Saved entries
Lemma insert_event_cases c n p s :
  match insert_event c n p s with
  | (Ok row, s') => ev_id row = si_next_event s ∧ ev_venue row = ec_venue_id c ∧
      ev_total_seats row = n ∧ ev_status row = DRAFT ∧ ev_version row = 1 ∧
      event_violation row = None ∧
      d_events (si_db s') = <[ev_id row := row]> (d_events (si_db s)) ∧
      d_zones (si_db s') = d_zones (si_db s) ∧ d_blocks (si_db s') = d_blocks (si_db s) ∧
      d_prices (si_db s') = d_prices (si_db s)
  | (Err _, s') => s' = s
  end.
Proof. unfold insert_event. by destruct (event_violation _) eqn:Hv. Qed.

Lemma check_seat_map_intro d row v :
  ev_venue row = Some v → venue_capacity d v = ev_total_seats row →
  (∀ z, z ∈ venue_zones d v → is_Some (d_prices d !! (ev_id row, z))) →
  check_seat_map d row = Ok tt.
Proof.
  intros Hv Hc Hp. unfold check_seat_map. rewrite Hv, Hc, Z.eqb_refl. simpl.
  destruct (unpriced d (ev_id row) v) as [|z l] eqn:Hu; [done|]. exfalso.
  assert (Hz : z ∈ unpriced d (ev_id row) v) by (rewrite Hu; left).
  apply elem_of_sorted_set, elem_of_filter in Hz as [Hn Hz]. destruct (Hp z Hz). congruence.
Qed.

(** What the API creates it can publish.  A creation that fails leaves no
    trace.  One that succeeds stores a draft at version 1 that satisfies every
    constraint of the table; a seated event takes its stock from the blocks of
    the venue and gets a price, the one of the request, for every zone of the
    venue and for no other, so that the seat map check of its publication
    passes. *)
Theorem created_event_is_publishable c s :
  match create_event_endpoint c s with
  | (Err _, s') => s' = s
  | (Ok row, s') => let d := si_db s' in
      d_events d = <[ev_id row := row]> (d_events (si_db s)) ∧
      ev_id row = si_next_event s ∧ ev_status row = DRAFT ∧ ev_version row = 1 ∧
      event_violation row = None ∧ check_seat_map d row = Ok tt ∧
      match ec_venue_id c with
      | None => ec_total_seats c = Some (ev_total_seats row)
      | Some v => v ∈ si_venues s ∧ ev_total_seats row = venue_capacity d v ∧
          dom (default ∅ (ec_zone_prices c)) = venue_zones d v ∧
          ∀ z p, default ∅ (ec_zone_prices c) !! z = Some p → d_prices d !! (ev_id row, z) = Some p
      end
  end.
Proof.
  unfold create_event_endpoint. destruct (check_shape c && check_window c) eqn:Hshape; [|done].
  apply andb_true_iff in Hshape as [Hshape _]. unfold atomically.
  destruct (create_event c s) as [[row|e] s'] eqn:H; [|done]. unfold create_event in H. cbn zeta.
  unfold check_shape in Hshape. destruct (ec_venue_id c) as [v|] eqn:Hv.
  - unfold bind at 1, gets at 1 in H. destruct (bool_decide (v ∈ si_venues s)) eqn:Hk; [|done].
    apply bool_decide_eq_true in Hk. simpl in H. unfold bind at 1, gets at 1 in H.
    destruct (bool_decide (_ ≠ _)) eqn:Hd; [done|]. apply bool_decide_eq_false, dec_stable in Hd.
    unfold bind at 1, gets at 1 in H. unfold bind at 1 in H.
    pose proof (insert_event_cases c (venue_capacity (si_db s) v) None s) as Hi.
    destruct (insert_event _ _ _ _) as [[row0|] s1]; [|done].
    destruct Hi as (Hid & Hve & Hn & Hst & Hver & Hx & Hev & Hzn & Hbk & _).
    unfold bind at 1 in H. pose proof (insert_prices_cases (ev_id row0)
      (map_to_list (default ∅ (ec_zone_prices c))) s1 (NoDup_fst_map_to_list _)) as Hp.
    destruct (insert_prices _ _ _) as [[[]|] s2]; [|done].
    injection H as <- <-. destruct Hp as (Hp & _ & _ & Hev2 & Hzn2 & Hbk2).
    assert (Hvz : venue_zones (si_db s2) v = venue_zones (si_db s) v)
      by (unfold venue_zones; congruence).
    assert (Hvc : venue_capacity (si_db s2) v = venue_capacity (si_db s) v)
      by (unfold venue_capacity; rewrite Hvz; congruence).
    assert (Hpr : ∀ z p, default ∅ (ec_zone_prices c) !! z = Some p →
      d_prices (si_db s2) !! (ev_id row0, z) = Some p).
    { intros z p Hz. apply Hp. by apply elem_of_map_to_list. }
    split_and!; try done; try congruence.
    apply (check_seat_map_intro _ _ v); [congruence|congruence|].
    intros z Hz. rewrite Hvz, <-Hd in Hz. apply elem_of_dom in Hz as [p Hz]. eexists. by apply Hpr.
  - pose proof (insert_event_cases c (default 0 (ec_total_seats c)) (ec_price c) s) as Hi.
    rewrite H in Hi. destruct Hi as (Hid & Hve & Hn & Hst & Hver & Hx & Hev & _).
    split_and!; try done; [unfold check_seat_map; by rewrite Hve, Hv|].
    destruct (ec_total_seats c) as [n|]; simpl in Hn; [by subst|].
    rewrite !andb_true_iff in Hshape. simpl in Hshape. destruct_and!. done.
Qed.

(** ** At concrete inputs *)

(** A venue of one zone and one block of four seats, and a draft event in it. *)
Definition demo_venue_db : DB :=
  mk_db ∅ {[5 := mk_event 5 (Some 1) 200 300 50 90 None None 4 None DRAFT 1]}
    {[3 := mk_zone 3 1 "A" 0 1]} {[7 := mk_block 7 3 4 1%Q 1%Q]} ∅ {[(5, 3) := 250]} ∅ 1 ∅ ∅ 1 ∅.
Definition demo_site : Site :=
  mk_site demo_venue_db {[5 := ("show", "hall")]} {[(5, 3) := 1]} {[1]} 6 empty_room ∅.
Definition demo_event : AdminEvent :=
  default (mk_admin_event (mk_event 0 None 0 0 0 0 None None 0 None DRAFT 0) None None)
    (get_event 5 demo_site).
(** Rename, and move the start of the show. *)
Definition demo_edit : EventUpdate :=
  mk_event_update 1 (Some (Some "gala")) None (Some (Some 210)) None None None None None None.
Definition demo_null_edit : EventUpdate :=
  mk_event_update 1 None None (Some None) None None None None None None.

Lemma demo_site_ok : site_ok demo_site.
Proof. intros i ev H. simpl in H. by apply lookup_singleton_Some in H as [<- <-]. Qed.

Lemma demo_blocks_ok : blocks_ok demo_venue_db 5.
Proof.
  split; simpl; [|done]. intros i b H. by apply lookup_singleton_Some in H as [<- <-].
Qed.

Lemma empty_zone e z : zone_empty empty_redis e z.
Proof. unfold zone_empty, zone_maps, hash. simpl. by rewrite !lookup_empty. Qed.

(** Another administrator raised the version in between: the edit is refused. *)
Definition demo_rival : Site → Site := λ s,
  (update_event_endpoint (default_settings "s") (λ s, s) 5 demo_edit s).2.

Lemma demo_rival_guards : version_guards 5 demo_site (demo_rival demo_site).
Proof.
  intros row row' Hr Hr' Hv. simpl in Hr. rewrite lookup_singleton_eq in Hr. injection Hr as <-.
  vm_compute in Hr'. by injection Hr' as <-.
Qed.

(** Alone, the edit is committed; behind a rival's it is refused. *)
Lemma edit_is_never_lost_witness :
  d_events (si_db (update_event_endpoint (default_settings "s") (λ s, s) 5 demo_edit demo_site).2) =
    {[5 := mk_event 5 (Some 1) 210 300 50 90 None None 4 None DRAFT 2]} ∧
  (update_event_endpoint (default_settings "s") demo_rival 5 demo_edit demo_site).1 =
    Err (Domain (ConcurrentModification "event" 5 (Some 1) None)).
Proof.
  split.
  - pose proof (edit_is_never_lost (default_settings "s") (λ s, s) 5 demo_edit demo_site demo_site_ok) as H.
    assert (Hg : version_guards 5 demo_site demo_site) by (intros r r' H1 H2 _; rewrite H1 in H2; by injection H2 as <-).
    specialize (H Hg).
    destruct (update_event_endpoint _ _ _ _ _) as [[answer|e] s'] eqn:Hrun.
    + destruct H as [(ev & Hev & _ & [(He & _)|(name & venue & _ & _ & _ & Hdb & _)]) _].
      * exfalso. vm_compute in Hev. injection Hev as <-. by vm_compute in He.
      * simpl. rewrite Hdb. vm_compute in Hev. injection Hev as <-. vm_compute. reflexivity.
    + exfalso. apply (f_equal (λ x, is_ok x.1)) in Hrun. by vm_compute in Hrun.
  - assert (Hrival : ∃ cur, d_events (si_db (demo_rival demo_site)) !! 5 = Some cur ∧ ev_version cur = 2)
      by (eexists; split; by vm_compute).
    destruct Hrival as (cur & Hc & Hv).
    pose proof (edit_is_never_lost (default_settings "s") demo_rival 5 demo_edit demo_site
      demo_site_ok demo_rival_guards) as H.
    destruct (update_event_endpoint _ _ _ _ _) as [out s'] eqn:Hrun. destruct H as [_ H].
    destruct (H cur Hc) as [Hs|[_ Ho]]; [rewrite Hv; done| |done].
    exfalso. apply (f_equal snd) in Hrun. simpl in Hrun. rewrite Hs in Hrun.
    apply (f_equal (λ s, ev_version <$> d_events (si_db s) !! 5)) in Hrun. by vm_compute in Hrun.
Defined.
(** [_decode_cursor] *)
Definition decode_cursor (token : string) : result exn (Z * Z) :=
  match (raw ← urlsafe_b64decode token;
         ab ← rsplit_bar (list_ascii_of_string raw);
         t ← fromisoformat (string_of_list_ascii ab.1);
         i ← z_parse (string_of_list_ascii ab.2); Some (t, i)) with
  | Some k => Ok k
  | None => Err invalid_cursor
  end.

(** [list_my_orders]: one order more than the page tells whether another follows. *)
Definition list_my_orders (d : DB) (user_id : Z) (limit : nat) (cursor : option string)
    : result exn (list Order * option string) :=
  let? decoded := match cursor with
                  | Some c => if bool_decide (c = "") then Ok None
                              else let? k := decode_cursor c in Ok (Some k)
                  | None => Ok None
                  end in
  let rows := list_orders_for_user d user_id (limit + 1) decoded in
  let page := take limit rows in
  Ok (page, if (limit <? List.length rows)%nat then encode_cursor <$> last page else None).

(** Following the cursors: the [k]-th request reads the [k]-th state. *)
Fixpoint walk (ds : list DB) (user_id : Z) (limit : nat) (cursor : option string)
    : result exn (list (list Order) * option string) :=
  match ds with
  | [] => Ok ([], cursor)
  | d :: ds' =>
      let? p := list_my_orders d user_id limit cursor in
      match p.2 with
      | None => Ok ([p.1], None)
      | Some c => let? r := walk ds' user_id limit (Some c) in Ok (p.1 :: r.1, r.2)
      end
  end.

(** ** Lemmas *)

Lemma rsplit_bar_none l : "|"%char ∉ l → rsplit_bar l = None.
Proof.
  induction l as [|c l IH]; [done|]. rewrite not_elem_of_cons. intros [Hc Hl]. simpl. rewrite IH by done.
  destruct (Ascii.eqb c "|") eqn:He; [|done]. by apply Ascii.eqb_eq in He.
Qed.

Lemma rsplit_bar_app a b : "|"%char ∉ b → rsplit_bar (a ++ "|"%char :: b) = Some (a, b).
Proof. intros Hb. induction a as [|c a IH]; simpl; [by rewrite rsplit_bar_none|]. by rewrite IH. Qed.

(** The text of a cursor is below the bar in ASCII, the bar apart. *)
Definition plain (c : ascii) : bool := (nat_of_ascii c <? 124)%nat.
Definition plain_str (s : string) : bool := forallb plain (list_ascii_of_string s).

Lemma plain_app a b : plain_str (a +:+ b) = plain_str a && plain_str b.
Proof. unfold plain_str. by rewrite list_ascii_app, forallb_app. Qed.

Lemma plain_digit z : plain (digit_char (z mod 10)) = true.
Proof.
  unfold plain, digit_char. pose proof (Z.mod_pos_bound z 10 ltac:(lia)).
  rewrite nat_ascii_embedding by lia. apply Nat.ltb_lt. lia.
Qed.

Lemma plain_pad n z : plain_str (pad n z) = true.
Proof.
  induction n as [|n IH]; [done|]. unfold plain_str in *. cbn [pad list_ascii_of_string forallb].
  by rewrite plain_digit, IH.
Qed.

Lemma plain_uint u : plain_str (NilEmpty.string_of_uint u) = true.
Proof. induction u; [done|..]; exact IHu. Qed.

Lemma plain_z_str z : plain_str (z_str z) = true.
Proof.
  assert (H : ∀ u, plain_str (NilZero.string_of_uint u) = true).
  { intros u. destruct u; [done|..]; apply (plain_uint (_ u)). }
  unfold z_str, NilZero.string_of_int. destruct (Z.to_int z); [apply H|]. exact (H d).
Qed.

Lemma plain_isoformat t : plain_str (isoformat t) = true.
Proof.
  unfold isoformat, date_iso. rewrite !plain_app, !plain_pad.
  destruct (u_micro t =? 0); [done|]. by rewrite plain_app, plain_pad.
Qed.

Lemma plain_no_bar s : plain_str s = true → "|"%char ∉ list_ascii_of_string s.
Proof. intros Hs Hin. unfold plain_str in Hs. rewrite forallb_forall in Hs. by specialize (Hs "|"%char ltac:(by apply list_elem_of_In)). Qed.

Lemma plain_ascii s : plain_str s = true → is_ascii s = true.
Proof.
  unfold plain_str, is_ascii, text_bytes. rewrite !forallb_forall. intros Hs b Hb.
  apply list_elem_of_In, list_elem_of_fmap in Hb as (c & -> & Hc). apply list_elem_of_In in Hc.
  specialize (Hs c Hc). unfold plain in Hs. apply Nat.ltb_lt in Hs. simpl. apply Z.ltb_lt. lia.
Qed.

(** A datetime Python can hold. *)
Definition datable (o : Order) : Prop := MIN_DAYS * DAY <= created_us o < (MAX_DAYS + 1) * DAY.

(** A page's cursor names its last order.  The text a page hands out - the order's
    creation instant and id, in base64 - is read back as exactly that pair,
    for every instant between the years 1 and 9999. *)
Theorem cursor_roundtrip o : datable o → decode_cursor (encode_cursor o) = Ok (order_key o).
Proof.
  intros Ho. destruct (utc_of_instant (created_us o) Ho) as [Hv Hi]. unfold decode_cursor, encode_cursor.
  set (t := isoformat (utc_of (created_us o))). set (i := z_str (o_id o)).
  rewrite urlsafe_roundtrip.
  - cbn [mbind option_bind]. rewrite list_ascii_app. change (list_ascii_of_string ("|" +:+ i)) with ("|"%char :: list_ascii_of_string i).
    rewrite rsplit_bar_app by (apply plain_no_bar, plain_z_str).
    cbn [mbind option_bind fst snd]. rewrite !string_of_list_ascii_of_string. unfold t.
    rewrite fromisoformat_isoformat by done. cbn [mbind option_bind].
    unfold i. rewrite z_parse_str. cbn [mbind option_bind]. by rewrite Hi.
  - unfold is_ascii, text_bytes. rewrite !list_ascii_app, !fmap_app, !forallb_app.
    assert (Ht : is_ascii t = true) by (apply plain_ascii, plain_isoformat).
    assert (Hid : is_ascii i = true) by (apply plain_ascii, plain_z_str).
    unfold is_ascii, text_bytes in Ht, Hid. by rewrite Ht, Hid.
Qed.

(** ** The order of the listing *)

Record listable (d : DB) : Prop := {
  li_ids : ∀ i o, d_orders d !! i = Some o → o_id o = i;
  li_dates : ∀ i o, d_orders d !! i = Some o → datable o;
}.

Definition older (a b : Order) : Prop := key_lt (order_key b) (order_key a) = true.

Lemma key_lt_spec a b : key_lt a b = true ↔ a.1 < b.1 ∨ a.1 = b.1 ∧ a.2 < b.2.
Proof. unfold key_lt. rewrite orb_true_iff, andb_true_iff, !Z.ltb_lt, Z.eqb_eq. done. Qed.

* **What needs to be done**: Using the records above, set down exactly the lines from the one with "Fixpoint walk (ds" through the one with "Lemma rsplit_bar_app a", inclusive, and nothing more.

* **Exercise result**:
Fixpoint walk (ds : list DB) (user_id : Z) (limit : nat) (cursor : option string)
    : result exn (list (list Order) * option string) :=
  match ds with
  | [] => Ok ([], cursor)
  | d :: ds' =>
      let? p := list_my_orders d user_id limit cursor in
      match p.2 with
      | None => Ok ([p.1], None)
      | Some c => let? r := walk ds' user_id limit (Some c) in Ok (p.1 :: r.1, r.2)
      end
  end.

(** ** Lemmas *)

Lemma rsplit_bar_none l : "|"%char ∉ l → rsplit_bar l = None.
Proof.
  induction l as [|c l IH]; [done|]. rewrite not_elem_of_cons. intros [Hc Hl]. simpl. rewrite IH by done.
  destruct (Ascii.eqb c "|") eqn:He; [|done]. by apply Ascii.eqb_eq in He.
Qed.

Lemma rsplit_bar_app a b : "|"%char ∉ b → rsplit_bar (a ++ "|"%char :: b) = Some (a, b).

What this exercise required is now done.